Data provided ▸
*** Block opens ***

(** X15. A write of the whole resident dirty page goes to the device past
    the buffer and is lost: [SetData] returns true and leaves the object as
    it was, the device holds the bytes of [data], [GetData] over the page
    goes on to return the bytes of the buffer, and the next [Flush] writes
    the buffer over what was written. *)
Theorem SetData_resident_whole_page (data : list byte) (s : St) :
  cache_wf (cache s) -> m_Status (cache s) = Dirty ->
  (Z.to_nat PAGE_SIZE <= length data)%nat ->
  let a := m_Address (cache s) in
  let r := SetData PAGE_SIZE data a PAGE_SIZE None s in
  let f := Flush PAGE_SIZE None (snd r) in
  fst r = Some true /\
  cache (snd r) = cache s /\
  map (peek (dev (snd r))) (seqZ a PAGE_SIZE) = take (Z.to_nat PAGE_SIZE) data /\
  fst (GetData PAGE_SIZE a PAGE_SIZE (snd r)) = Some (true, m_Buffer (cache s)) /\
  map (peek (dev (snd f))) (seqZ a PAGE_SIZE) = m_Buffer (cache s).
Proof.
  intros Hwf Hst Hdata. cbv zeta.
  pose proof Hwf as (Hlen & Hnh & Hd). destruct (Hd Hst) as [HA Hal].
  pose proof (PAGE_SIZE_pos PAGE_SIZE k k_range PAGE_SIZE_pow2) as HP.
  pose proof (page_start_bound PAGE_SIZE k k_range PAGE_SIZE_pow2 _ HA) as Hpb.
  rewrite Hal, Z.sub_0_r in Hpb.
  rewrite (SetData_one_page PAGE_SIZE None data (m_Address (cache s)) s Hal). cbv zeta.
  pose proof (Write_ok (take (Z.to_nat PAGE_SIZE) data) (m_Address (cache s))
                PAGE_SIZE (dev s)) as Hok.
  pose proof (Write_peek (take (Z.to_nat PAGE_SIZE) data) (m_Address (cache s))
                PAGE_SIZE (dev s)) as Hpk.
  destruct (Write _ _ _ (dev s)) as [ok d']. simpl in Hok, Hpk. subst ok.
  cbn [fst snd cache dev].
  set (s1 := {| cache := cache s; dev := d'; log := _ |}).
  assert (Hbuf : forall d i, 0 <= i < PAGE_SIZE ->
            view (cache s) d (m_Address (cache s) + i) = byte_at (m_Buffer (cache s)) i).
  { intros d i Hi.
    rewrite (view_resident PAGE_SIZE k k_range PAGE_SIZE_pow2 (cache s) d _ Hst Hal)
      by lia.
    destruct (Z.leb_spec (m_Address (cache s)) (m_Address (cache s) + i));
      destruct (Z.ltb_spec (m_Address (cache s) + i) (m_Address (cache s) + PAGE_SIZE));
      cbn [andb]; try lia.
    f_equal. lia. }
  split; [reflexivity|]. split; [reflexivity|]. split; [|split].
  - apply stored_bytes; [exact Hdata|].
    intros i Hi. rewrite Hpk.
    destruct (Z.leb_spec (m_Address (cache s)) (m_Address (cache s) + i));
      destruct (Z.ltb_spec (m_Address (cache s) + i) (m_Address (cache s) + PAGE_SIZE));
      cbn [andb]; try lia.
    replace (m_Address (cache s) + i - m_Address (cache s)) with i by lia.
    apply byte_at_take. exact Hi.
  - destruct (GetData_loop_view PAGE_SIZE k k_range PAGE_SIZE_pow2 (S (Z.to_nat PAGE_SIZE))
                (m_Address (cache s)) PAGE_SIZE s1 Hlen HA ltac:(lia) ltac:(lia) ltac:(lia))
      as (Hg & _).
    unfold GetData. rewrite Hg. do 2 f_equal. symmetry.
    apply bytes_eq_map_seqZ; [exact Hlen|].
    intros i Hi. symmetry. apply Hbuf. exact Hi.
  - destruct (Flush_view s1 Hwf) as (_ & _ & _ & Hf).
    symmetry. apply bytes_eq_map_seqZ; [exact Hlen|].
    intros i Hi. rewrite Hf by lia. symmetry. apply Hbuf. exact Hi.
Qed.


End CacheMemory.

Section CacheMoreRuns.

Import PageCacheClass.

Local Ltac wf_now :=
  split; [reflexivity | split; [vm_compute; discriminate|]];
  vm_compute; intuition (first [discriminate | reflexivity]).

Local Ltac arith_now :=
  first [ lia | vm_compute; lia | vm_compute; intuition discriminate ].

Local Ltac requests_ok :=
  repeat (apply Forall_cons; split); try apply Forall_nil;
  try exact I; unfold Request_ok; repeat split; first [lia | vm_compute; lia].

(** Five calls on the new object over the memory of zeroes. *)
Lemma serve_all_cache_wf_witness :
  let qs := [ReqSetData [x07] 1 1 None; ReqGetData 0 4; ReqFlush None;
             ReqSetData [x01; x02] 6 2 None; ReqClear] in
  let c := cache (snd (serve_all 4 qs power_on)) in
  length (m_Buffer c) = Z.to_nat 4 /\
  (m_Status c = Empty \/ m_Status c = Dirty) /\
  (m_Status c = Dirty -> 0 <= m_Address c < 2 ^ 32 /\ m_Address c mod 4 = 0).
Proof.
  exact (serve_all_cache_wf (Dev := Ram) 4 2 ltac:(lia) eq_refl
           [ReqSetData [x07] 1 1 None; ReqGetData 0 4; ReqFlush None;
            ReqSetData [x01; x02] 6 2 None; ReqClear]
           power_on ltac:(wf_now) ltac:(requests_ok)).
Defined.

(** A second byte written into the resident page 0. *)
Lemma SetData_resident_page_witness :
  SetData 4 [x09] 2 1 None one_byte_written =
    (Some true,
     {| cache := {| m_Address := 0; m_Status := Dirty;
                    m_Buffer := [x00; x07; x09; x00] |};
        dev := dev one_byte_written; log := log one_byte_written |}).
Proof.
  exact (SetData_resident_page (Dev := Ram) 4 None [x09] 2 1 one_byte_written
           eq_refl eq_refl ltac:(arith_now)).
Defined.

(** A dirty page 0 over the device that fails, and a byte for page 1. *)
Lemma SetData_eviction_fails_witness :
  let c := {| m_Address := 0; m_Status := Dirty; m_Buffer := [x00; x07; x00; x00] |} in
  SetData 4 [x09] 5 1 None {| cache := c; dev := broken; log := [] |} =
    (Some false,
     {| cache := c; dev := broken; log := [EvWrite [x00; x07; x00; x00] 0 4] |}).
Proof.
  exact (SetData_eviction_fails (Dev := Broken) 4 None [x09] 5 1
           {| cache := {| m_Address := 0; m_Status := Dirty;
                          m_Buffer := [x00; x07; x00; x00] |};
              dev := broken; log := [] |}
           eq_refl eq_refl eq_refl eq_refl).
Defined.


(** A write across three pages of four bytes. *)
Lemma requests_return_witness :
  match fst (serve 4 (ReqSetData [x01; x02; x03; x04; x05; x06] 3 6 None) power_on) with
  | RepSetData None | RepGetData None => False
  | _ => True
  end.
Proof.
  exact (requests_return (Dev := Ram) 4
           (ReqSetData [x01; x02; x03; x04; x05; x06] 3 6 None) power_on ltac:(lia)).
Defined.

(** Pages of 16 bytes, and the address 37 in the page at 32. *)
Lemma page_start_modulo_witness :
  page_start 16 37 = 37 - 37 mod 16 /\ page_start 16 37 = 32.
Proof.
  destruct (page_start_modulo 16 4 ltac:(lia) eq_refl (cache power_on) 37 ltac:(lia))
    as [Heq _].
  split; [exact Heq | reflexivity].
Defined.

(** Seven bytes across three pages, written and flushed. *)
Lemma SetData_Flush_durable_witness :
  let data := [x11; x12; x13; x14; x15; x16; x17] in
  let r := SetData 4 data 3 7 None one_byte_written in
  let f := Flush 4 None (snd r) in
  fst r = Some true /\ fst f = true /\
  m_Status (cache (snd f)) = Empty /\
  forall x, 0 <= x < 2 ^ 32 ->
    peek (dev (snd f)) x =
      if (3 <=? x) && (x <? 3 + 7) then byte_at data (x - 3)
      else view 4 (cache one_byte_written) (dev one_byte_written) x.
Proof.
  exact (SetData_Flush_durable (Dev := Ram) 4 2 ltac:(lia) eq_refl
           [x11; x12; x13; x14; x15; x16; x17] 3 7 one_byte_written
           ltac:(wf_now) ltac:(lia) ltac:(lia) ltac:(lia) ltac:(arith_now)
           ltac:(right; left; vm_compute; discriminate)).
Defined.

(** The whole of the resident page 0 written over the byte [07]. *)
Lemma SetData_resident_whole_page_witness :
  let r := SetData 4 [x01; x02; x03; x04] 0 4 None one_byte_written in
  let f := Flush 4 None (snd r) in
  fst r = Some true /\
  cache (snd r) = cache one_byte_written /\
  map (peek (dev (snd r))) (seqZ 0 4) = [x01; x02; x03; x04] /\
  fst (GetData 4 0 4 (snd r)) = Some (true, [x00; x07; x00; x00]) /\
  map (peek (dev (snd f))) (seqZ 0 4) = [x00; x07; x00; x00].
Proof.
  exact (SetData_resident_whole_page (Dev := Ram) 4 2 ltac:(lia) eq_refl
           [x01; x02; x03; x04] one_byte_written
           ltac:(wf_now) eq_refl ltac:(arith_now)).
Defined.


End CacheMoreRuns.

(** * More of the reader *)

Section ReaderEdges.

Import StorageReaderClass.

Context {Dev : Type} `{Device Dev}.

Variable d : Dev.

(** X19. The bound of [GetData] is tested on [len + offset] as an
    [unsigned int]: when the sum passes [2^32] it wraps, the test is made on
    [len + offset - 2^32], and a request that reaches far beyond the data is
    answered with true and that many bytes from the start of the header. *)
Theorem GetData_sum_wraps (this : Reader) (len offset : Z) :
  0 <= len < 2 ^ 32 -> 0 <= offset < 2 ^ 32 ->
  2 ^ 32 <= len + offset ->
  fst (getLength d (m_Address this)) = true ->
  len + offset - 2 ^ 32 <= snd (getLength d (m_Address this)) ->
  GetData d this len offset = Read (m_Address this) (len + offset - 2 ^ 32) d.
Proof.
  intros Hl Ho Hsum Hok Hle. unfold GetData.
  assert (Hw : wrap (len + offset) = len + offset - 2 ^ 32).
  { unfold wrap.
    replace (len + offset) with (len + offset - 2 ^ 32 + 1 * 2 ^ 32) at 1 by lia.
    rewrite Z.mod_add by lia. apply Z.mod_small. lia. }
  rewrite Hw.
  destruct (getLength d (m_Address this)) as [ok n]. simpl in Hok, Hle. subst ok.
  cbn [negb]. destruct (Z.gtb_spec (len + offset - 2 ^ 32) n); [lia | reflexivity].
Qed.

End ReaderEdges.

Section ReaderEdgeRuns.

Import StorageReaderClass.

(** Five bytes asked of the region of four. *)
Lemma GetData_out_of_bound_witness :
  GetData region_image {| m_Address := 0 |} 3 2 = (false, []).
Proof.
  exact (@GetData_out_of_bound Image Image_Device region_image {| m_Address := 0 |} 3 2
           ltac:(lia) ltac:(vm_compute; reflexivity)).
Defined.

(** [2^32 - 1] bytes asked from offset 2 of the region of four: the sum
    wraps to 1, and the first byte of the magic comes back. *)
Lemma GetData_sum_wraps_witness :
  GetData region_image {| m_Address := 0 |} (2 ^ 32 - 1) 2 = (true, [xb0]).
Proof.
  rewrite (@GetData_sum_wraps Image Image_Device region_image {| m_Address := 0 |}
             (2 ^ 32 - 1) 2 ltac:(lia) ltac:(lia) ltac:(lia) eq_refl
             ltac:(vm_compute; discriminate)).
  reflexivity.
Defined.

End ReaderEdgeRuns.


(** * Words of 32 bits, bit by bit *)

Lemma testbit_wrap (x n : Z) :
  0 <= n -> Z.testbit (wrap x) n = (n <? 32) && Z.testbit x n.
Proof.
  intros Hn. unfold wrap. destruct (Z.ltb_spec n 32); cbn [andb].
  - apply Z.mod_pow2_bits_low. lia.
  - apply Z.mod_pow2_bits_high. lia.
Qed.

Lemma testbit_uint32_high (x n : Z) :
  0 <= x < 2 ^ 32 -> 32 <= n -> Z.testbit x n = false.
Proof.
  intros Hx Hn. rewrite <- (Z.mod_small x (2 ^ 32)) by lia.
  apply Z.mod_pow2_bits_high. lia.
Qed.

Lemma uint32_of_bits (x : Z) :
  (forall n, 32 <= n -> Z.testbit x n = false) -> 0 <= x < 2 ^ 32.
Proof.
  intros Hhigh. assert (Hw : wrap x = x).
  { apply Z.bits_inj'. intros n Hn. rewrite testbit_wrap by lia.
    destruct (Z.ltb_spec n 32); cbn [andb]; [reflexivity|].
    symmetry. apply Hhigh. lia. }
  rewrite <- Hw. unfold wrap. apply Z.mod_pos_bound. lia.
Qed.

Lemma testbit_within (bits mask n : Z) :
  Z.land bits mask = bits -> Z.testbit bits n = true -> Z.testbit mask n = true.
Proof.
  intros Hin Hb. rewrite <- Hin, Z.land_spec in Hb.
  now apply andb_true_iff in Hb.
Qed.

(** * The state of a service *)

Section ServiceStateProperties.

Import ServiceState.

Local Ltac bitwise n Hn :=
  apply Z.bits_inj'; intros n Hn;
  rewrite ?Z.lor_spec, ?Z.land_spec, ?Z.lxor_spec, ?Z.ldiff_spec, ?Z.lor_spec,
    ?Z.land_spec, ?Z.lxor_spec, ?Z.ldiff_spec;
  rewrite ?testbit_wrap by lia; rewrite ?Z.lnot_spec by lia.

*** Block closes ***

What is required ▸ In the material above, find the line containing "Local Ltac wf_now" and the line containing "m_Buffer := [x00; x07; x09;", then write out exactly those two lines and every line between them, and nothing more.

Answer to this task ▸
Local Ltac wf_now :=
  split; [reflexivity | split; [vm_compute; discriminate|]];
  vm_compute; intuition (first [discriminate | reflexivity]).

Local Ltac arith_now :=
  first [ lia | vm_compute; lia | vm_compute; intuition discriminate ].

Local Ltac requests_ok :=
  repeat (apply Forall_cons; split); try apply Forall_nil;
  try exact I; unfold Request_ok; repeat split; first [lia | vm_compute; lia].

(** Five calls on the new object over the memory of zeroes. *)
Lemma serve_all_cache_wf_witness :
  let qs := [ReqSetData [x07] 1 1 None; ReqGetData 0 4; ReqFlush None;
             ReqSetData [x01; x02] 6 2 None; ReqClear] in
  let c := cache (snd (serve_all 4 qs power_on)) in
  length (m_Buffer c) = Z.to_nat 4 /\
  (m_Status c = Empty \/ m_Status c = Dirty) /\
  (m_Status c = Dirty -> 0 <= m_Address c < 2 ^ 32 /\ m_Address c mod 4 = 0).
Proof.
  exact (serve_all_cache_wf (Dev := Ram) 4 2 ltac:(lia) eq_refl
           [ReqSetData [x07] 1 1 None; ReqGetData 0 4; ReqFlush None;
            ReqSetData [x01; x02] 6 2 None; ReqClear]
           power_on ltac:(wf_now) ltac:(requests_ok)).
Defined.

(** A second byte written into the resident page 0. *)
Lemma SetData_resident_page_witness :
  SetData 4 [x09] 2 1 None one_byte_written =
    (Some true,
     {| cache := {| m_Address := 0; m_Status := Dirty;
                    m_Buffer := [x00; x07; x09; x00] |};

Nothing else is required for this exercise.